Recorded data
::::

Lemma fold_later_zero (l : list Time) :
  (forall t, In t l -> After t zero = false) -> fold_left later l zero = zero.
Proof.
  intros Hall. destruct (fold_later_mem l zero) as [E|H]; [exact E|].
  apply After_total; [apply Hall; exact H | apply fold_later_not_before].
Qed.

End LatestProofs.

Lemma omap_cons_match {A B} (f : A -> option B) (x : A) (l : list A) :
  omap f (x :: l) = match f x with Some y => y :: omap f l | None => omap f l end.
Proof. reflexivity. Qed.

Section BaselineProofs.

Variable lib : GoLib.
Variable w : World.

Lemma baselineStatLoop_run (paths : list string) (ex : gmap string bool) (m0 : Time) :
  baselineStatLoop w paths ex m0 =
    ((recordAll w paths ex, fold_left later (omap (os_Stat w) paths) m0), map EvStat paths).
Proof.
  revert ex m0. induction paths as [|p rest IH]; intros ex m0; [reflexivity|].
  cbn [baselineStatLoop]. unfold Stat.
  rewrite (W_eta (bind _ _)), value_bind, trace_bind, value_tell_bind, trace_tell_bind.
  cbn [value ret trace fst snd app]. rewrite IH. cbn [value trace fst snd].
  unfold recordAll. rewrite omap_cons_match. cbn [fold_left map].
  destruct (os_Stat w p) as [mt|]; reflexivity.
Qed.

Lemma recordAll_lookup (paths : list string) (ex : gmap string bool) (q : string) :
  In q paths -> recordAll w paths ex !! q = Some (isSome (os_Stat w q)).
Proof.
  assert (Hgen : forall paths ex,
    recordAll w paths ex !! q =
      if decide (q ∈ paths) then Some (isSome (os_Stat w q)) else ex !! q).
  { clear. induction paths as [|p rest IH]; intros ex.
    - simpl. destruct (decide (q ∈ [])) as [H|_]; [|reflexivity]. inversion H.
    - unfold recordAll in *. cbn [fold_left]. rewrite IH.
      destruct (decide (q ∈ rest)) as [Hr|Hr].
      + destruct (decide (q ∈ p :: rest)) as [_|Hn]; [reflexivity|].
        exfalso. apply Hn. right. exact Hr.
      + destruct (decide (q = p)) as [->|Hqp].
        * rewrite lookup_insert_eq.
          destruct (decide (p ∈ p :: rest)) as [_|Hn]; [reflexivity|].
          exfalso. apply Hn. left.
        * rewrite lookup_insert_ne by congruence.
          destruct (decide (q ∈ p :: rest)) as [Hin|_]; [|reflexivity].
          inversion Hin; subst; contradiction. }
  intros Hin. rewrite Hgen. apply list_elem_of_In in Hin.
  destruct (decide (q ∈ paths)); [reflexivity | contradiction].
Qed.
(** * tqdm.h: the concurrent progress-tracking core, embedded in Rocq

    The development follows [src/tqdm.h]:

    - [Double]            IEEE-754 binary64, the C++ [double] of the source;
    - [progress_tracker]  the shared counter, its ring of samples and the
                          rate estimator ([class progress_tracker]);
    - [progress_bar]      the bar, its render gate and its one-shot
                          finalization ([class progress_bar]), over a heap of
                          bars so that moves and aliasing can be stated;
    - [progress_range]    the iterator and range wrappers;
    - [tracker_threads], [bar_threads]
                          interleavings of the atomic operations of [advance],
                          [try_render] and [finish] run by several threads;
    - [tracker_history], [tracker_slots]
                          the ring of samples over a run of calls, by one
                          thread and by several;
    - [bar_members], [range_members]
                          the accessors and operators of the bar, the
                          iterator's other members and the factory [tqdm];
    - [render_lock], [bar_counter]
                          the render mutex and the counter of a bar shared by
                          threads;
    - [format], [bar_display]
                          [format_time], the themes and the cells of the bar
                          that [bar_display::render] draws;
    - [benchmark]         the loops of [src/benchmark.cpp] that drive a bar.

    Integers of the source are [Z] with their wrap-around written out
    ([wrap64] for [std::size_t]); time points are [Z] nanoseconds since the
    clock's epoch, and [std::chrono::duration_cast] truncates toward zero
    ([Z.quot]). *)

From Stdlib Require Import ZArith Lia Bool List.
From Stdlib Require Import Floats.SpecFloat Ascii.
From stdpp Require Import base option list gmap strings pretty.

Open Scope Z_scope.

(* ===================================================================== *)
(** * Machine integers *)

(** [std::size_t] arithmetic is arithmetic modulo 2^64. *)
Definition wrap64 (z : Z) : Z := z mod 2 ^ 64.

(** [std::numeric_limits<int64_t>::max()]. *)
Definition INT64_MAX : Z := 2 ^ 63 - 1.
Definition INT64_MIN : Z := - 2 ^ 63.

(** [std::chrono::duration_cast] from nanoseconds to a coarser period. *)
Definition to_microseconds (ns : Z) : Z := Z.quot ns 1000.
Definition to_milliseconds (ns : Z) : Z := Z.quot ns 1000000.

(* ===================================================================== *)
(** * IEEE-754 binary64 *)

Module Double.

Definition prec : Z := 53.
Definition emax : Z := 1024.

(** A C++ [double]. *)
Definition double : Type := spec_float.

(** [static_cast<double>(z)] for an integer [z]: round to nearest, ties to
    even. *)
Definition of_Z (z : Z) : double := binary_normalize prec emax z 0 false.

::::

▸ What you need to do: Once you have counted the lines above that contain "Lemma", give that number alone.

▸ Result of the exercise: 4